もぐもぐと膝の上で旨そうに食べるりりの口に漬け物を運び優しく背中を撫でる
そして呑み込んだのを見計らってまた一口米を与える

新妻に飯を食わせるのは苦では無い。むしろ喜ぶ彼女を見てるのは楽しい。


だが

ほくほくと湯気が昇る彼女の飯に対してすっかり冷えた私の飯。これは彼女に食わせてるからでは無くて、はじめからだ


りりを妻にして数日。最近特に奴の贔屓が酷い
飯は如実にそれが出ている。同じ物であるのがまだ救いか
着物なんて、りりの着る物には香が焚かれていたこともあった


「夕霧も、食べて?」

ぷるぷると必死な様子で箸を使う様は愛らしい。

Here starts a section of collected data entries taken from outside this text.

(* ===== verification/Table.v ===== *)
(** * The table [sensor_data] and the three SQL statements of the handler

    [receive_data] (src/server.py, lines 62-88) runs
    - [SELECT id FROM sensor_data WHERE sensor_id = %s AND timestamp >= %s
       ORDER BY timestamp DESC LIMIT 1],
    - [UPDATE sensor_data SET water_percentage = %s, timestamp = %s
       WHERE id = %s],
    - [INSERT INTO sensor_data (sensor_id, water_percentage, timestamp)
       VALUES (%s, %s, %s)], the id coming from the column's sequence.
    A table is the list of its committed rows in physical order and the
    last value of the id sequence.  The SELECT is an interface,
    [LatestSelect], whose law [is_latest] is what SQL promises: some
    newest matching row, with no promise among rows of equal timestamp.
    [select_newest] is one implementation and is proved lawful.  Writes
    of an open transaction are a log [list write] applied at commit.
    The parameters reach the statements through [Literal.v]. *)

From stdpp Require Import base list strings sets.
From Stdlib Require Import ZArith Lia Ascii.
From S2P Require Import Prelude Mimetype Json Literal.

Open Scope Z_scope.

(** A row of [sensor_data(id, sensor_id, water_percentage, timestamp)]. *)
Record row : Type := mkRow {
  row_id : Z;
  row_sensor : string;
  row_water : Z;
  row_ts : Z
}.

#[export] Instance row_eq_dec : EqDecision row.
Proof. solve_decision. Defined.

(** The committed contents and the id sequence (SERIAL) of the table. *)
Record table : Type := mkTable {
  tbl_rows : list row;
  tbl_seq : Z
}.

(** [sensor_id = %s AND timestamp >= %s] *)
Definition in_window (sensor : string) (start : Z) (r : row) : bool :=
  String.eqb (row_sensor r) sensor && (start <=? row_ts r).

(** ** The SELECT: interface and law *)

Class LatestSelect : Type :=
  latest_select : string -> Z -> list row -> option row.

(** What [ORDER BY timestamp DESC LIMIT 1] guarantees: no row when none
    matches; otherwise a matching row whose timestamp no matching row
    exceeds. *)
Definition is_latest (sensor : string) (start : Z) (rs : list row)
    (o : option row) : Prop :=
  match o with
  | None => forall r, r ∈ rs -> in_window sensor start r = false
  | Some r =>
      r ∈ rs /\ in_window sensor start r = true /\
      forall r', r' ∈ rs -> in_window sensor start r' = true -> row_ts r' <= row_ts r
  end.

Class LatestSelectLawful `{LatestSelect} : Prop :=
  latest_select_is_latest : forall sensor start rs,
    is_latest sensor start rs (latest_select sensor start rs).

(** One implementation: a scan keeping the first row of greatest
    timestamp. *)
Definition newer (best : option row) (r : row) : option row :=
  match best with
  | None => Some r
  | Some b => if row_ts b <? row_ts r then Some r else best
  end.

Definition select_newest (sensor : string) (start : Z) (rs : list row) : option row :=
  fold_left (fun acc r => if in_window sensor start r then newer acc r else acc) rs None.

#[export] Instance select_newest_latest : LatestSelect := select_newest.

(** ** The writes *)

(** [SET water_percentage = w, timestamp = ts WHERE id = rid] on a row. *)
Definition update_row (rid w ts : Z) (r : row) : row :=
  if row_id r =? rid then mkRow (row_id r) (row_sensor r) w ts else r.

Inductive write : Type :=
| WUpdate (rid w ts : Z)
| WInsert (r : row).

Definition apply_write (rs : list row) (wr : write) : list row :=
  match wr with
  | WUpdate rid w ts => map (update_row rid w ts) rs
  | WInsert r => rs ++ [r]
  end.

(** The rows a transaction sees, and the rows it leaves when it commits:
    the committed rows with its own writes applied in order. *)
Definition apply_log (rs : list row) (log : list write) : list row :=
  fold_left apply_write log rs.

(** ** Well-formedness: ids are unique and not above the sequence, so
    that [nextval] always gives a fresh id. *)
Definition rows_wf (seq : Z) (rs : list row) : Prop :=
  NoDup (map row_id rs) /\ Forall (fun r => row_id r <= seq) rs.

Definition table_wf (t : table) : Prop := rows_wf (tbl_seq t) (tbl_rows t).

#[export] Instance rows_wf_dec seq rs : Decision (rows_wf seq rs).
Proof. unfold rows_wf. apply _. Defined.

#[export] Instance table_wf_dec t : Decision (table_wf t).
Proof. unfold table_wf. apply _. Defined.

(** ** Lemmas *)

Lemma in_window_true sensor start r :
  in_window sensor start r = true <-> row_sensor r = sensor /\ start <= row_ts r.
Proof.
  unfold in_window. rewrite andb_true_iff, String.eqb_eq, Z.leb_le. done.
Qed.

Lemma elem_of_snoc {A} (x y : A) (l : list A) : x ∈ l ++ [y] <-> x ∈ l \/ x = y.
Proof. by rewrite elem_of_app, list_elem_of_singleton. Qed.

Lemma is_latest_snoc sensor start pre r acc :
  is_latest sensor start pre acc ->
  is_latest sensor start (pre ++ [r])
    (if in_window sensor start r then newer acc r else acc).
Proof.
  intros Hacc. destruct (in_window sensor start r) eqn:Hr;
    destruct acc as [b|]; simpl in *.
  - destruct Hacc as (Hb & Hbw & Hmax).
    destruct (Z.ltb_spec (row_ts b) (row_ts r));
      (split_and!; [set_solver|done|]);
      intros r' [Hin| ->]%elem_of_snoc Hw; try lia; specialize (Hmax r' Hin Hw); lia.
  - split_and!; [set_solver|done|].
    intros r' [Hin| ->]%elem_of_snoc Hw; [|lia]. by rewrite Hacc in Hw.
  - destruct Hacc as (Hb & Hbw & Hmax). split_and!; [set_solver|done|].
    intros r' [Hin| ->]%elem_of_snoc Hw; [auto|congruence].
  - intros r' [Hin| ->]%elem_of_snoc; auto.
Qed.

Lemma select_newest_fold sensor start pre rs acc :
  is_latest sensor start pre acc ->
  is_latest sensor start (pre ++ rs)
    (fold_left (fun acc r => if in_window sensor start r then newer acc r else acc) rs acc).
Proof.
  revert pre acc. induction rs as [|r rs IH]; intros pre acc Hacc; simpl.
  - by rewrite app_nil_r.
  - replace (pre ++ r :: rs) with ((pre ++ [r]) ++ rs) by (by rewrite <-app_assoc).
    apply IH, is_latest_snoc, Hacc.
Qed.

(** The scan implements the SELECT. *)
#[export] Instance select_newest_lawful : LatestSelectLawful.
Proof.
  intros sensor start rs.
  apply (select_newest_fold sensor start [] rs None). intros r Hr. set_solver.
Qed.

Lemma apply_log_snoc rs tx wr :
  apply_log rs (tx ++ [wr]) = apply_write (apply_log rs tx) wr.
Proof. unfold apply_log. by rewrite fold_left_app. Qed.

Lemma map_row_id_update rid v ts rs :
  map row_id (map (update_row rid v ts) rs) = map row_id rs.
Proof.
  rewrite map_map. apply map_ext. intros r. unfold update_row.
  by destruct (row_id r =? rid).
Qed.

Lemma rows_wf_mono seq seq' rs : seq <= seq' -> rows_wf seq rs -> rows_wf seq' rs.
Proof.
  intros Hle [Hnd Hall]. split; [done|].
  eapply Forall_impl; [exact Hall|]. simpl. lia.
Qed.

Lemma rows_wf_update seq rid v ts rs :
  rows_wf seq rs -> rows_wf seq (map (update_row rid v ts) rs).
Proof.
  intros [Hnd Hall]. split; [by rewrite map_row_id_update|].
  apply Forall_map. eapply Forall_impl; [exact Hall|].
  intros r. unfold update_row. by destruct (row_id r =? rid).
Qed.

Lemma rows_wf_insert seq s v ts rs :
  rows_wf seq rs -> rows_wf (seq + 1) (rs ++ [mkRow (seq + 1) s v ts]).
Proof.
  intros [Hnd Hall]. split.
  - rewrite map_app. apply NoDup_app. split_and!; [done| |by apply NoDup_singleton].
    intros i Hi ->%list_elem_of_singleton.
    apply list_elem_of_In, in_map_iff in Hi as (r & Hr & Hin).
    simpl in Hr. apply list_elem_of_In in Hin. rewrite Forall_forall in Hall. specialize (Hall r Hin). lia.
  - apply Forall_app. split; [|by constructor; simpl; [lia|]].
    eapply Forall_impl; [exact Hall|]. simpl. lia.
Qed.

(** Under unique ids, UPDATE ... WHERE id = r.id touches the row [r]
    and nothing else. *)
Lemma update_row_unique seq rs r v ts :
  rows_wf seq rs -> r ∈ rs ->
  map (update_row (row_id r) v ts) rs =
  map (fun x => if decide (x = r) then mkRow (row_id r) (row_sensor r) v ts else x) rs.
Proof.
  intros [Hnd _] Hin. apply map_ext_in. intros x Hx.
  unfold update_row. destruct (Z.eqb_spec (row_id x) (row_id r)) as [Heq|Hne].
  - assert (x = r) as ->.
    { apply (NoDup_map_inj_in row_id rs); [done|done|by apply list_elem_of_In|done]. }
    by rewrite decide_True.
  - rewrite decide_False; [done|]. by intros ->.
Qed.

(** The rows of one sensor. *)
Definition sensor_rows (s : string) (rs : list row) : list row :=
  filter (fun r => row_sensor r = s) rs.

Lemma sensor_rows_app s rs1 rs2 :
  sensor_rows s (rs1 ++ rs2) = sensor_rows s rs1 ++ sensor_rows s rs2.
Proof. apply filter_app. Qed.

Lemma sensor_rows_single_other s r : row_sensor r <> s -> sensor_rows s [r] = [].
Proof. intros Hne. unfold sensor_rows. by rewrite filter_cons, decide_False. Qed.

Lemma sensor_rows_single_same s r : row_sensor r = s -> sensor_rows s [r] = [r].
Proof. intros Heq. unfold sensor_rows. by rewrite filter_cons, decide_True. Qed.

(** Replacing a row by one of the same sensor changes nothing for another
    sensor. *)
Lemma sensor_rows_replace_other s r r' rs :
  row_sensor r <> s -> row_sensor r' <> s ->
  sensor_rows s (map (fun x => if decide (x = r) then r' else x) rs) = sensor_rows s rs.
Proof.
  intros Hr Hr'. unfold sensor_rows. induction rs as [|x rs IH]; [done|].
  rewrite map_cons. case_decide as Hx; [subst x|].
  - rewrite !filter_cons, !decide_False by done. done.
  - rewrite !filter_cons. case_decide; by rewrite IH.
Qed.

(** Replacing a row that is not there changes nothing. *)
Lemma replace_notin (r r' : row) (rs : list row) :
  r ∉ rs -> map (fun x => if decide (x = r) then r' else x) rs = rs.
Proof.
  intros Hr. induction rs as [|x rs IH]; [done|]. rewrite map_cons.
  rewrite decide_False by set_solver. f_equal. apply IH. set_solver.
Qed.
(** Every handler preserves [world_wf]. *)
Lemma receive_data_wf `{LatestSelect} E rq : stable (preserving world_wf) (receive_data E rq).
Proof.
  stable_solve; unfold preserving; intros w0 Hwf;
    first [ exact Hwf
          | by apply (world_wf_clear w0)
          | by apply world_wf_commit
          | by apply world_wf_update
          | by apply world_wf_insert ].
Qed.

(** ** The write phase against the specification *)

Lemma reconcile_update_code `{LatestSelectLawful} s v now rs seq r :
  rows_wf seq rs -> latest_select s (now - minute) rs = Some r ->
  reconcile_spec s v now rs (map (update_row (row_id r) v now) rs).
Proof.
  intros Hwf Hsel.
  pose proof (latest_select_is_latest s (now - minute) rs) as Hl.
  rewrite Hsel in Hl. pose proof Hl as (Hin & Hw & _).
  apply in_window_true in Hw as [Hs _].
  rewrite (update_row_unique seq); [|done|done]. rewrite Hs.
  by constructor.
Qed.

Lemma reconcile_insert_code `{LatestSelectLawful} s v now rs seq :
  rows_wf seq rs -> latest_select s (now - minute) rs = None ->
  reconcile_spec s v now rs (rs ++ [mkRow (seq + 1) s v now]).
Proof.
  intros [_ Hall] Hsel.
  pose proof (latest_select_is_latest s (now - minute) rs) as Hl. rewrite Hsel in Hl.
  constructor; [done|]. intros x Hx. rewrite Forall_forall in Hall.
  specialize (Hall x Hx). lia.
Qed.

(** A reconciliation for [s] leaves the rows of every other sensor. *)
Lemma reconcile_spec_other s v now rs rs' s' :
  reconcile_spec s v now rs rs' -> s <> s' -> sensor_rows s' rs' = sensor_rows s' rs.
Proof.
  intros Hspec Hne. destruct Hspec as [r Hl|id Hl Hfresh].
  - destruct Hl as (_ & Hw & _). apply in_window_true in Hw as [Hs _].
    apply sensor_rows_replace_other; simpl; congruence.
  - rewrite sensor_rows_app, sensor_rows_single_other by (simpl; congruence).
    by rewrite app_nil_r.
Qed.

(** Run the write phase by cases on the failures and the SELECT. *)
Ltac run_writes Hrun :=
  unfold upsert_writes, open_cursor, execute_select, execute_update, execute_insert,
    fail_if, log in Hrun;
  cbn in Hrun; repeat (case_match; cbn in Hrun); simplify_eq/=.

(** Once [conn.cursor()] has returned, [cursor] stays bound. *)
Lemma upsert_writes_cursor `{LatestSelect} E sid water w r w' :
  e_faults E OpCursor = false -> upsert_writes E sid water w = (r, w') ->
  w_cursor w' = Some CurOpen.
Proof. intros Hc Hrun. run_writes Hrun; unfold modify in *; simplify_eq/=; done. Qed.

(** The cursor, the SELECT and the write leave the committed rows alone;
    when they succeed, the transaction holds exactly one reconciliation
    of the reading. *)
Lemma upsert_writes_outcome `{LatestSelectLawful} E sid water w r w' :
  w_tx w = [] -> world_wf w -> upsert_writes E sid water w = (r, w') ->
  tbl_rows (w_db w') = tbl_rows (w_db w) /\
  (r = inr tt -> exists s v, adapt_text sid = Some s /\ adapt_numeric water = Some v /\
     reconcile_spec s v (e_now E) (tbl_rows (w_db w)) (apply_log (tbl_rows (w_db w')) (w_tx w'))).
Proof.
  destruct w as [[rs seq] c tx cur lg]. simpl. intros -> [Hwf _] Hrun. simpl in Hwf.
  run_writes Hrun; try (split; [done|discriminate]);
    unfold modify in Hrun; simplify_eq/=; split; try done; intros _;
    destruct (latest_select s (e_now E - minute) rs) as [rr|] eqn:Hsel; simplify_eq/=;
    do 2 eexists; split_and!; try done.
  - by eapply reconcile_update_code.
  - by apply reconcile_insert_code.
Qed.

(** ** The committed table across the whole handler *)

Lemma on_db_error_keeps_db E e : stable (keeps w_db) (on_db_error E e).
Proof. stable_solve; intros w0; reflexivity. Qed.

Lemma close_all_keeps_db E : stable (keeps w_db) (close_all E).
Proof. stable_solve; intros w0; reflexivity. Qed.

(** The body of the [try]: it fails leaving the committed rows, or it
    commits one reconciliation and answers 200. *)
Lemma process_outcome `{LatestSelectLawful} E sid water w r w' :
  w_tx w = [] -> world_wf w -> process E sid water w = (r, w') ->
  (tbl_rows (w_db w') = tbl_rows (w_db w) /\ exists e, r = inl e) \/
  (r = inr resp_upserted /\ exists s v, adapt_text sid = Some s /\ adapt_numeric water = Some v /\
     reconcile_spec s v (e_now E) (tbl_rows (w_db w)) (tbl_rows (w_db w'))).
Proof.
  intros Htx Hwf Hrun. unfold process, esm_bind in Hrun.
  destruct (upsert_writes E sid water w) as [r1 w1] eqn:Hw.
  destruct (upsert_writes_outcome E sid water w r1 w1 Htx Hwf Hw) as [Hrows Hok].
  destruct r1 as [e|[]]; [left; simplify_eq; eauto|].
  destruct (Hok eq_refl) as (s & v & Hs & Hv & Hspec).
  unfold commit, fail_if, esm_bind, modify, ret, raise in Hrun.
  destruct (e_faults E OpCommit); cbn in Hrun; simplify_eq/=.
  - left. eauto.
  - right. split; [done|]. by exists s, v.
Qed.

今では彼女のことを醜いと思えなくなっていた

顔立ちは確かに醜いが、何をしても愛らしいと感じてしまう

何よりも先に思う感情はいとおしい、愛らしい。

「ありがとう。もっと食べさせておくれ?」

「はいっ!!でも夕霧のご飯冷めてるね………ごめんなさい」

カタカタ

しゅんと、落ち込んだ彼女の背を撫であやしながら抱き締め天井を睨む





お前の手抜きのせいでりりが落ち込んだぞ

カタカタ

知るか、りりを悲しませるならこの家つぶすぞ

カタタ

………とりあえず、彼女を悲しませるな




「ほれ、私の飯はもうよいから散歩でも行こうか?」

苦々しい気分でりりのこめかみにキスをして、立たせる
嬉しそうに笑った彼女はいそいそと上着を持ってきて私に着せてくれて




「今日はどこにいく?」

「お前の好きなとこで良いよ」

「やったぁ!!」



二人仲良く手をとり、外へ出る

座敷わらしは、りりを私と座敷わらしの妻の様なものと思ってるみたいだが
彼女に触れて良いのも、愛されるのも旦那である私だけの特権だ。


奴が無体なことをしでかすとは思わんが、それでも家でりりを一人にすることは絶対に無いようにしようと誓った






夫婦生活は、まだ始まったばかり。